Because all studies included here were observational studies, study-level results are susceptible to the biases faced by all observational studies. Biases most salient here include recall bias (especially of specific sexual risk behaviours), social desirability bias (especially for the three studies [15, 24, 26] that used in-person interviews for data collection) and performance bias (especially when included studies queried specific encounters). Because these studies are observational, it is impossible to draw evidence of a causal effect between venue of sex and sexual risk from these studies.

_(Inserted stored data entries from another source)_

(* ===== verification/ClusterTheorems.v ===== *)
(** * What the cluster controller guarantees

    Stability of recorded outcomes and termination of the whole exercise; what a
    settled submission means; FIFO routing between voters; the account
    arithmetic of the workload.  [Toy] is a voter that answers at once, for the
    examples. *)

From Stdlib Require Import QArith.
From S2P Require Import Prelude PyStr PyFloat Objects Text Net Dict Host ProcessCluster Workload ClusterProofs.
#[local] Open Scope Z_scope.

Lemma CInv_new b d : CInv (Cluster_new b d).
Proof.
  split; try done.
  - repeat constructor; rewrite zlen_nil; lia.
  - intros k. unfold count_of. cbn. split; [lia|]. by intros [v Hv].
  - intros k [v Hv]. done.
Qed.

Section Settling.
Context {W : Type} `{MethodLaws W}.

Lemma settle_spec requests (s : Cluster * W) :
  CInv s.1 ->
  wp (settle requests) (fun r s' => r <> OutOfFuel /\ CInv s'.1 /\ calm s.1 s'.1 /\
    (r = Ok tt -> settled (remove_dups (key_of <$> requests)) s'.1 = true)) s.
Proof.
  intros Hs. unfold settle.
  apply (wp_for_search (fun _ s' => CInv s'.1 /\ calm s.1 s'.1)); [by split| |].
  - intros attempt [] s1 [Hi He]. apply wp_bind, wp_gets. destruct (settled _ s1.1) eqn:Hd.
    + apply wp_ret. by split_and!.
    + apply wp_bind. eapply wp_mono; [by apply keeps_round_tick|].
      intros [res|e|] s2 (Hr & Hi2 & He2); [|split_and!; [done..|by etrans|done]|done].
      apply wp_ret. split; [done|by etrans].
  - intros [] s1 [Hi He]. apply wp_throw. by split_and!.
Qed.

(** Marking requests as awaited. *)
Lemma await_spec requests (s : Cluster * W) (done : list Request) c0 :
  CInv s.1 -> extends c0 s.1 -> (forall k, count_of k s.1 = count_of k c0) ->
  (forall r, r ∈ done -> count_of (key_of r) c0 < awaited_of (key_of r) s.1) ->
  wp (for_do requests (fun r =>
        update (fun c => set_awaited (dset (key_of r) (count_of (key_of r) c + 1) (awaited_counts c)) c)))
     (fun r s' => r = Ok tt /\ CInv s'.1 /\ extends c0 s'.1 /\
        forall r, r ∈ done ++ requests -> count_of (key_of r) c0 < awaited_of (key_of r) s'.1) s.
Proof.
  revert s done. induction requests as [|r requests IH]; intros s done Hs He Hc Ha; cbn [for_do].
  { apply wp_ret. rewrite app_nil_r. by split_and!. }
  apply wp_bind, wp_modify. eapply wp_mono; [apply (IH _ (done ++ [r]))|].
  - cbn. destruct Hs. by split.
  - etrans; [exact He|]. by split.
  - exact Hc.
  - intros q Hq. unfold awaited_of. cbn. rewrite dget_dset. destruct (decide (key_of q = key_of r)) as [E|E].
    + cbn. rewrite Hc, E. lia.
    + apply elem_of_app in Hq as [Hq|Hq]; [by apply Ha|]. apply list_elem_of_singleton in Hq. congruence.
  - intros res s' (Hr & Hi & Hx & Hd). split_and!; [done..|]. intros q Hq. apply Hd. by rewrite <- app_assoc.
Qed.

Lemma submitted_spec requests offset alive (s : Cluster * W) :
  CInv s.1 ->
  wp (submit requests offset alive) (fun r s' => r <> OutOfFuel /\ CInv s'.1 /\ extends s.1 s'.1 /\
    (r = Ok tt -> forall q, q ∈ requests -> count_of (key_of q) s.1 < awaited_of (key_of q) s'.1)) s.
Proof.
  intros Hs. unfold submit. apply wp_bind. eapply wp_mono; [apply (await_spec requests s [] s.1); [done|done|done|by intros r Hr%elem_of_nil]|].
  intros r s1 (-> & Hi & He & Ha). cbn [app] in Ha.
  assert (Hrest : keeps (W := W) Calm (let! groups := lift (group_requests alive offset 0 requests []) in
    let! result := round groups false [] [] in
    for_do groups (fun '(node, group) =>
      let! response := lift (dindex node result) in
      if negb (accepted response =? zlen group) || backpressure response
      then throw (RuntimeError "Unexpected bounded-workload backpressure") else ret tt))).
  { keeps_auto. }
  eapply wp_mono; [by apply Hrest|]. intros r s2 (Hr & Hi2 & [He2 Hw]). split_and!; [done..|by etrans|].
  intros _ q Hq. unfold awaited_of. rewrite Hw. by apply Ha.
Qed.
End Settling.

(** ** Routing *)

Definition queue (i : nat) (c : Cluster) : list Packet := default [] (queues c !! i).

(** A packet reaches node [i]: not partitioned, addressed to it, its voter up. *)
Definition delivers (c : Cluster) (i : nat) (p : Packet) : bool :=
  negb (bool_decide ((p_from p - 1, p_to p - 1) ∈ partition c)) &&
  bool_decide (py_pos (workers c) (p_to p - 1) = Some i) &&
  match workers c !! i with Some (Some _) => true | _ => false end.

Definition live (c : Cluster) : list (nat * Z) :=
  omap (fun '(n, w) => match w with Some pid => Some (n, pid) | None => None end) (enumerate (workers c)).

Section Routing.
Context {W : Type} `{MethodLaws W}.

(** What a node's queue gains while the voters and the partition stay. *)
Definition gains (c0 : Cluster) (c c' : Cluster) (packets : list Packet) : Prop :=
  workers c' = workers c0 /\ partition c' = partition c0 /\
  forall i, (i < 3)%nat -> queue i c' = queue i c ++ List.filter (delivers c0 i) packets.

Lemma delivers_same c c' i p : workers c' = workers c -> partition c' = partition c -> delivers c' i p = delivers c i p.
Proof. unfold delivers. by intros -> ->. Qed.

Lemma route_spec p (s : Cluster * W) :
  CInv s.1 -> wp (route p) (fun r s' => r = Ok tt -> gains s.1 s.1 s'.1 [p]) s.
Proof.
  destruct s as [c w]. cbn [fst]. intros Hc. unfold route. apply wp_bind, wp_gets.
  assert (Hno : (forall i, delivers c i p = false) -> gains c c c [p]).
  { intros Hd. split_and!; [done..|]. intros i _. cbn. by rewrite Hd, app_nil_r. }
  cbn [fst]. destruct (bool_decide _) eqn:Hp.
  { apply wp_ret. intros _. apply Hno. intros i. unfold delivers. by rewrite Hp. }
  destruct (py_pos _ _) as [j|] eqn:Hj; [|by apply wp_throw].
  destruct (workers c !! j) as [[pid|]|] eqn:Hw.
  2,3: apply wp_ret; intros _; apply Hno; intros i; unfold delivers; rewrite Hj;
    (destruct (bool_decide (Some j = Some i)) eqn:Hi; rewrite ?andb_false_r; [|done]);
    apply bool_decide_eq_true in Hi; injection Hi as <-; by rewrite Hw, ?andb_false_r.
  destruct (4096 <=? _); [by apply wp_throw|]. apply wp_modify. intros _. split_and!; [done..|].
  intros i Hi. unfold queue at 1. cbn [fst set_queues queues List.filter]. unfold delivers.
  rewrite Hp, Hj. cbn [negb andb]. destruct (decide (j = i)) as [->|Hn].
  - rewrite bool_decide_true by done. rewrite Hw. cbn [andb]. rewrite list_lookup_insert_eq; [done|].
    rewrite (ci_queues _ Hc). done.
  - rewrite bool_decide_false by congruence. cbn [andb]. rewrite list_lookup_insert_ne by done. by rewrite app_nil_r.
Qed.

At the review level, rigorous search and screening ensured that all available studies were located. However, like any review, ours may have been subject to publication or retrieval bias. Observational studies may be especially subject to publication bias reflecting the non-publication of non-significant results. However, it should be noted that our overall finding of statistical non-significance arose in spite of this, which strengthens confidence in our conclusions. We included evidence from journal articles and dissertations, the latter forming a critical part of the unpublished literature [44]. No otherwise pertinent and methodologically adequate reports were excluded because they were published in other sources. All studies came from samples recruited in Australia and the United States. While this may improve the ‘internal validity’ of our conclusions, it means that we cannot generalise these findings to MSM living in other countries. This is especially important in considering that MSM in other countries may face structural conditions that might prevent meeting sexual partners in non-SOPV contexts.